In democracies, there are checks and balances to control corruption when it becomes endemic. The Nepal Police and Central Bureau of Investigation (CBI) are supposed to do the detective work without political interference. The courts are required to be independent in dispensing justice and punishing crooks.

But the less said about the judiciary the better. A writ petition in the Supreme Court last week accused our sister magazine HimalKhabar of contempt of court for two stories: one about how high courts have been overturning a majority of verdicts of district courts in cases of rape, and another about the Biratnagar High Court clearing a self-proclaimed holy man, Krishna Bahadur Giri, of rape despite police presenting physical evidence.

The doctrine of the separation of powers stipulates that it is when the other three pillars in a democracy are compromised that the role of the free press becomes even more vital. The world over, as soon as populist autocrats are elected to the executive, their first order of business is to co-opt the legislature and the judiciary. Then they buy off, intimidate, or neutralise the media with Strategic Lawsuits Against Public Participation (SLAPP).

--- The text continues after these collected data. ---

(* ===== verification/GraphProps.v ===== *)
(** * What the runs of a reusable graph promise

    The safety of every run whatever the threads of this and of earlier runs
    do, and its end: the threads stop, and where they stop [wait] returns,
    unless a shutdown of the queue discarded jobs of the run. *)
From S2P Require Import Prelude.
From S2P Require Import DependencyGraph.
From S2P Require Import Readiness.
From S2P Require Import ExecutionGraph.
From S2P Require Import GraphRuns.

Section Live.
Context {N : Type} `{Countable N}.
Implicit Types (g : Impl N) (w : World N).

(** ** What a pool that was never shut down implies *)

Definition rejecting (t : Task) : bool := match t with Rejecting _ _ _ => true | _ => false end.

Record pool_inv (w : World N) : Prop := {
  po_closed : accepting w = false -> queue w = [];
  po_open : accepting w = true ->
    run_status (graph w) = OK /\ discarded (log w) = [] /\ Forall (fun t => rejecting t = false) (tasks w);
}.

Lemma graph_looping_open run todo : Forall (fun t => rejecting t = false) (looping run todo).
Proof. destruct todo; by repeat constructor. Qed.

Lemma completion_discarded g g' : discarded (completion g g') = [].
Proof. unfold completion. by destruct (_ && _). Qed.

Lemma step_open g q t : run_status g = OK -> rejecting t = false ->
  let '(g', q', next, events) := task_step true g q t in
  run_status g' = OK /\ discarded events = [] /\ Forall (fun t => rejecting t = false) next.
Proof.
  intros Hs Ht. destruct t as [run [|i todo]|run i todo|run i todo|run i|run i|run i]; cbn [task_step].
  - done.
  - destruct (_ && _).
    + split_and!; [done|done|]. by repeat constructor.
    + split_and!; [done|by destruct (_ =? _)%Z|apply graph_looping_open].
  - split_and!; [done|done|apply graph_looping_open].
  - done.
  - destruct (_ && _); split_and!; try done; by repeat constructor.
  - split_and!; try done; by repeat constructor.
  - destruct (current g run); [|done]. unfold complete.
    cbn [with_running run_status impl_nodes remaining_nodes running_jobs topology generation state].
    rewrite (proj2 (graph_is_ok_spec _) Hs).
    destruct (fold_left release_node _ _) as [ns ready]. cbn [run_status].
    split_and!; [done| |apply graph_looping_open]. cbn [discarded flat_map app]. apply completion_discarded.
Qed.

Lemma step_closed g q t : let '(g', q', next, events) := task_step false g q t in q' = q.
Proof.
  destruct t as [run [|i todo]|run i todo|run i todo|run i|run i|run i]; cbn [task_step]; try done;
    repeat case_match; by simplify_eq.
Qed.

Lemma choose_pool w c w' : pool_inv w -> choose w c = Some w' -> pool_inv w'.
Proof.
  intros [Hc Ho]. destruct c as [k| | |x has_job|x y| |]; cbn [choose].
  - destruct (tasks w !! k) as [t|] eqn:Et; [|done]. cbn [mbind option_bind].
    rewrite <- (take_drop_middle _ _ _ Et) in Ho. destruct (accepting w) eqn:Ha.
    + destruct (Ho eq_refl) as (Hs & Hd & Hf). apply Forall_app in Hf as [Hf1 Hf]. apply Forall_cons in Hf as [Ht Hf2].
      pose proof (step_open (graph w) (queue w) t Hs Ht) as Hst.
      destruct (task_step true (graph w) (queue w) t) as [[[g q] next] events]. intros [= <-].
      destruct Hst as (S1 & S2 & S3). split; cbn [accepting graph queue tasks log]; [done|]. intros _.
      split_and!; [done|by rewrite discarded_app, Hd|]. by rewrite !Forall_app.
    + pose proof (step_closed (graph w) (queue w) t) as Hst.
      destruct (task_step false (graph w) (queue w) t) as [[[g q] next] events]. intros [= <-]. subst q.
      split; cbn [accepting graph queue tasks log]; [by rewrite Hc|done].
  - destruct (accepting w) eqn:Ha; [|done]. destruct (queue w) as [|[run i] q]; [done|]. intros [= <-].
    destruct (Ho eq_refl) as (Hs & Hd & Hf). split; cbn [accepting graph queue tasks log]; [done|].
    intros _. split_and!; [done..|]. apply Forall_app. split; [done|]. by repeat constructor.
  - destruct (accepting w); [|done]. intros [= <-]. by split.
  - intros [= <-]. split; cbn [with_graph accepting graph queue tasks log]; [done|]. intros Ha.
    destruct (Ho Ha) as (Hs & ?). split; [|done]. unfold add. repeat case_match; cbn; done.
  - intros [= <-]. split; cbn [with_graph accepting graph queue tasks log]; [done|]. intros Ha.
    destruct (Ho Ha) as (Hs & ?). split; [|done]. unfold depend. repeat case_match; cbn; done.
  - unfold start. destruct (bool_decide (state (graph w) = IDLE)); cbn [negb].
    2: { intros [= <-]. rewrite with_graph_same. by split. }
    destruct (accepting w) eqn:Ha; cbn [negb]; [|intros [= <-]; rewrite with_graph_same; split; by rewrite Ha].
    destruct (Ho eq_refl) as (Hs & Hd & Hf). destruct (snapshot _) as [[v s] t].
    destruct (is_ok v) eqn:Ev; cbn [is_ok].
    + rewrite (proj2 (graph_is_ok_spec OK)) by done. intros [= <-]. split; cbn [accepting graph queue tasks log]; [done|].
      intros _. split_and!; [done| |apply Forall_app; split; [done|apply graph_looping_open]]. by destruct (is_running _).
    + rewrite Ev. intros [= <-]. split; cbn; [by rewrite Ha|done].
  - unfold wait. destruct (state (graph w)); [|done|]; intros [= <-]; [rewrite with_graph_same|]; by split.
Qed.

Lemma play_pool choices : forall w w', pool_inv w -> play w choices = Some w' -> pool_inv w'.
Proof.
  induction choices as [|c choices IH]; intros w w' I; cbn [play]; [by intros [= <-]|].
  destruct (choose w c) as [w1|] eqn:E; [|done]. apply IH. by eapply choose_pool.
Qed.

Nepal’s officialdom seems to be taking midnight Zoom lessons from other despots on how to gag the media. Last month, popular talk show host Dil Bhushan Pathak was served an arrest warrant by the Kathmandu District Court for a YouTube explainer about the alleged involvement of the son of Foreign Minister Arzu Deuba Rana in a reported purchase of Kathmandu’s Hilton Hotel.

The Lalitpur District Court ruled that Pathak could not be arrested without fair trial, but this week the Kathmandu District Court filed another case against the journalist based on a complaint by the Cyber Bureau, and put him on a fugitive list. 

Without going into the veracity of Pathak’s explainer, it is deeply problematic that the Electronic Transaction Act has been invoked – proof that politicians are getting the courts and investigating agencies to make an example of a high profile journalist. 

The intention is to silence media investigations into the fake refugee scandal in which the main partner in the ruling coalition is implicated, and in which one of its former home ministers was jailed last year.

The Kathmandu High Court has been mysteriously active in targeting journalists these days. Bizmandu and Nepalkhabar were served a notice last month to withdraw a story they did on the Chair of the Security and Exchange Board of Nepal (SEBON) Santosh Narayan Shrestha allegedly demanding kickbacks from hydropower investors. 

Incredibly, the court even asked the two portals not to report on the subject anymore – a ruling so absurd that the Patan High Court overturned it a week later. 

The allegations against Shrestha were made in a public meeting of the Independent Power Producers Association of Nepal (IPPAN), and MPs demanded a Parliament inquiry into the regulator. HimalKhabar reported this week that while Shrestha was reportedly demanding commissions from private investors for IPOs, he cleared primary share sales in Bajhang’s 10.75MW Bungal Hydro in which his family members have investments, company records show.

And then just on Monday, bureaucrats hoodwinked MPs by deleting references in a bill requiring a two-year ‘cooling off’ period under which retiring civil servants could be barred from holding constitutional positions for two years.

The contest for who is more corrupt: bureauacrats, politicians, or the private sector is on.